Article by: Guest Author
This article was written by Vitaly Solomonov
In this article, we take a short trip deep in our skin in order to understand clearly how the skin works and protects the inner environment of our body. Understanding the skin structure and the epidermal structure in particular answers the questions what the skin really needs and why.
Human Skin and cosmetics
The human skin is a unique protective tool and very strong border between our body and external world. We know almost everything about its structure, but rarely realize the real functionality of its parts and layers in terms of Cosmetic Science. The common skin schemes tell almost nothing, but showing us the layers and vital parts of the skin. All three main layers of the skin have different anatomy, but created in order to perform one important task – together, they protect us from severe impact of external world. Well, let’s see…
This is the deepest layer and built almost completely with lipid cells. When we are on a diet, we are fighting with this layer. The Hypodermis is a depot of very nutritive substances and energy. Every spare minute our organism is trying to hold over the excessive fat in the Hypodermis in order to be ready in times of famine. During starvation or shortage of nutrients, the fat from the Hypodermis decomposes chemically into water and energy. I won’t go into this layer in detail since we will discover more interesting things within the upper skin structures for cosmetic chemists.
It’s the heart of the skin and it’s a vivid part that impacts all skin functions. If we look at it closely, we find it has a gel structure. This gel almost completely built with two types of proteins – Collagen and Elastin. The fibers of those proteins intertwine like bedsprings in matrasses. With the certain amount of water, the protein fibers form the gel. The dermal water is coming from the blood stream constantly and constantly the blood stream picks up the waste of skin and brings them to the liver. However, the skin tries to retain the water, since it’s the most important ingredient for all it’s functions.
Natural Moisturizing Factor
Hyaluronic acid, urea, Lactic acid and some other substances help the main proteins to keep water in the Dermis. The mix of such hygroscopic molecules that able to keep a lot of water is called The Natural Moisturizing Factor of the skin (NMF). The general rule for cosmetologists and cosmetic chemists: More water – the better skin condition. While the NMF determines the amount of water in the skin, another factors defines water loss. The rate of water loss is the most important factor for the skin and it could be measured with the special instruments during experiments or testing the new cosmetic products. The human skin loses the water when it damaged or inflamed or aged.

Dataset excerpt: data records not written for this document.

(** * Dominion Energy API client: a verification development

    A shallow embedding of [custom_components/dominion_energy/api.py]
    (with the constants of [const.py]) and the properties of its login
    sequence, request construction and data normalisation, followed by
    the callers of the client in [coordinator.py], [config_flow.py] and
    [sensor.py].

    Conventions of the embedding.
    - A Python value obtained from a decoded JSON body is a [json]; [JNull]
      is Python's [None].  A number is carried by its exact rational value
      (every Python int and every finite float is a rational); the
      operations on numbers that round ([/] and [round]) belong to the
      [runtime] and are not assumed exact, and the [runtime] says when
      [/] raises [OverflowError].
    - A Python exception is an [exn]; a computation either returns or
      raises, and it threads the mutable objects it touches ([self], the
      list of requests put on the wire, the [DominionEnergyData] under
      construction) through a state monad, so that a mutation done before an
      exception is raised is still there when the exception is caught.
    - The remote side is a [world]: a function from the requests sent so
      far and the next request to what the transport does with it, and the
      reading of the wall clock. *)

From Stdlib Require Import ZArith QArith Qabs String Ascii List Lia.
From stdpp Require Import base gmap strings pretty.
Import ListNotations.

Set Warnings "-register-all".
Local Open Scope string_scope.
Local Open Scope Z_scope.

(** ** Python values *)

Inductive json : Type :=
| JNull
| JBool (b : bool)
| JNum (q : Q)
| JStr (s : string)
| JArr (items : list json)
| JObj (members : list (string * json)).

(** Truth value of a Python object: [None], [False], zero, the empty
    string and the empty containers are false. *)
Definition truthy (v : json) : bool :=
  match v with
  | JNull => false
  | JBool b => b
  | JNum q => negb (Qnum q =? 0)
  | JStr s => negb (String.eqb s "")
  | JArr items => match items with [] => false | _ => true end
  | JObj members => match members with [] => false | _ => true end
  end.

Definition is_None (v : json) : bool :=
  match v with JNull => true | _ => false end.

(** ** Exceptions *)

Inductive exn : Type :=
| DominionEnergyApiError (msg : string)
| DominionEnergyAuthError (msg : string)
| ClientError (msg : string)
| ValueError
| TypeError
| AttributeError
| KeyError
| IndexError
| ZeroDivisionError
| OverflowError.

(** [class DominionEnergyAuthError(DominionEnergyApiError)]: a handler for
    the base class catches both. *)
Definition isinstance_ApiError (e : exn) : bool :=
  match e with
  | DominionEnergyApiError _ | DominionEnergyAuthError _ => true
  | _ => false
  end.

Definition isinstance_AuthError (e : exn) : bool :=
  match e with DominionEnergyAuthError _ => true | _ => false end.

Definition isinstance_ClientError (e : exn) : bool :=
  match e with ClientError _ => true | _ => false end.

Definition isinstance_ValueError (e : exn) : bool :=
  match e with ValueError => true | _ => false end.

Definition str_of_exn (e : exn) : string :=
  match e with
  | DominionEnergyApiError m | DominionEnergyAuthError m | ClientError m => m
  | ValueError | TypeError | AttributeError | KeyError | IndexError
  | ZeroDivisionError | OverflowError => ""
  end.

Inductive outcome (A : Type) : Type :=
| Return (a : A)
| Raise (e : exn).
Arguments Return {A} a.
Arguments Raise {A} e.

(** ** The state-and-exception monad *)

Module Py.
Section Monad.
Context {S : Type}.

Definition M (A : Type) : Type := S -> outcome A * S.

Definition ret {A} (a : A) : M A := fun s => (Return a, s).
Definition raise {A} (e : exn) : M A := fun s => (Raise e, s).
Definition bind {A B} (c : M A) (k : A -> M B) : M B :=
  fun s => match c s with
           | (Return a, s') => k a s'
           | (Raise e, s') => (Raise e, s')
           end.
Definition get : M S := fun s => (Return s, s).
Definition put (s : S) : M unit := fun _ => (Return tt, s).
Definition modify (f : S -> S) : M unit := fun s => (Return tt, f s).

(** [try: body except C1 as err: h1(err) except C2 as err: h2(err) ...]:
    the first clause whose class test accepts the exception handles it;
    with none, the exception goes on. *)
Fixpoint dispatch {A} (clauses : list ((exn -> bool) * (exn -> M A)))
         (e : exn) : M A :=
  match clauses with
  | [] => raise e
  | (catches, handler) :: rest =>
      if catches e then handler e else dispatch rest e
  end.

Definition try_except {A} (body : M A)
           (clauses : list ((exn -> bool) * (exn -> M A))) : M A :=
  fun s => match body s with
           | (Return a, s') => (Return a, s')
           | (Raise e, s') => dispatch clauses e s'
           end.

(** A pure computation that may raise. *)
Definition lift_outcome {A} (o : outcome A) : M A := fun s => (o, s).
End Monad.
Arguments M : clear implicits.
End Py.

Import Py.

Declare Scope py_scope.
Delimit Scope py_scope with py.
Notation "'do' x <- c ; k" := (bind c (fun x => k))
  (at level 10, x name, c at level 100, k at level 200) : py_scope.
Notation "'do_' c ; k" := (bind c (fun _ => k))
  (at level 10, c at level 100, k at level 200) : py_scope.
Local Open Scope py_scope.

(** ** Built-in operations on Python values *)

Fixpoint assoc (key : string) (members : list (string * json)) : option json :=
  match members with
  | [] => None
  | (k, v) :: rest => if String.eqb k key then Some v else assoc key rest
  end.

(** [d.get(key, default)]; only a dict has the method. *)
Definition py_get (d : json) (key : string) (default : json) : outcome json :=
  match d with
  | JObj members =>
      Return (match assoc key members with Some v => v | None => default end)
  | _ => Raise AttributeError
  end.

(** The number a value stands for in arithmetic; [bool] is a subclass of
    [int]. *)
Definition as_number (v : json) : option Q :=
  match v with
  | JNum q => Some q
  | JBool b => Some (if b then 1%Q else 0%Q)
  | _ => None
  end.

(** [v > 0] *)
Definition py_gt0 (v : json) : outcome bool :=
  match as_number v with
  | Some q => Return (0 <? Qnum q)
  | None => Raise TypeError
  end.

(** [str.replace("Z", "+00:00")] *)
Fixpoint replace_Z (s : string) : string :=
  match s with
  | EmptyString => EmptyString
  | String c rest =>
      if Ascii.eqb c "Z" then "+00:00" ++ replace_Z rest
      else String c (replace_Z rest)
  end.

Definition py_replace_Z (v : json) : outcome string :=
  match v with
  | JStr s => Return (replace_Z s)
  | _ => Raise AttributeError
  end.

(** [seq[0]] *)
Definition py_item0 (v : json) : outcome json :=
  match v with
  | JArr (x :: _) => Return x
  | JArr [] => Raise IndexError
  | JStr (String c _) => Return (JStr (String c EmptyString))
  | JStr EmptyString => Raise IndexError
  | JObj _ => Raise KeyError
  | _ => Raise TypeError
  end.

(** *** [int(x)]

    For a string: surrounding white space is dropped, one sign is allowed,
    and the rest is decimal digits, single underscores allowed between
    digits.  Only ASCII digits and white space are recognised. *)

Definition is_space (c : ascii) : bool :=
  let n := Z.of_nat (nat_of_ascii c) in
  ((9 <=? n) && (n <=? 13)) || ((28 <=? n) && (n <=? 32)).

Definition digit_of (c : ascii) : option Z :=
  let n := Z.of_nat (nat_of_ascii c) in
  if (48 <=? n) && (n <=? 57) then Some (n - 48) else None.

Unfortunately, the skin loses ability to keep the water during aging. The main role in it plays Collagen since it’s fibers are getting unable to retain the water to keep the “skin gel” in shape. The Collagen fibers become destroyed and protein structure is changing significantly. Old and damaged Collagen doesn’t form gel structure efficiently anymore and we could observe the signs of skin age, the skin loses the tension and the force of gravity has a greater impact on wrinkle formation with skin sagging.
The amount of water is important for all Dermis’ function. While the NMF and function of bloodstream maintain the volume of water, Trans Epidermal Water Loss (TEWL) regulates the water release through the evaporation. The dermis also contains nerves and nerve endings, blood vessels, immune and pigment cells, hair follicles, sweat and sebaceous glands. All those structures act as entire system in order to maintain the constant protection for our body.
This is the terminal part or outer layer of the skin and its Micro Anatomy differs from Hypodermis and Dermis. The Dermis and Epidermis are divided by a basal membrane. The basal membrane is the base for all the epidermis layers of cells. The Water, Oxygen and all other nutrients diffuse through this membrane to nourish epidermis cells. The epidermis contains no blood vessels, thus the function of the membrane is so important for all epidermal cells, especially for basal cells or basal Keratinocytes. Melanocytes are also found at this basal layer – they are the cells that produce Melanin which protects us from all types of UV rays. This is the first layer and the most important one. Keratinocytes are constantly dividing. One part of the divided basal cell remains stuck to the basal membrane and another part is squeezing up to the next raw where the process of cell aging begins. This young cell should cross the entire epidermis and reach its top.
The rest of the epidermis’s thickness is divided into another four layers: spinous, granular, clear and the final cornified layer. In fact, every epidermal layer is a stage of the keratinocytes’ life. We can discover some very interesting chemical conversions in the cells within these layers. From one cell raw to another, the constant transition of the keratinocytes to the top of the skin surface leads to their death within the cornified layer. Yes, it is probably sad to say, but being born in the basal layer, the cell is striving eventually to die to perform the main task of its life – to ensure the protection and strong security for our body and all living cells and tissues. Those small kamikazes are born to die. Mother Nature has created unique and genius device protecting us from highly inhospitable environment. Indeed, the best decision is to protect the living tissues with some non-living substance. In our case – dead cells of the epidermis.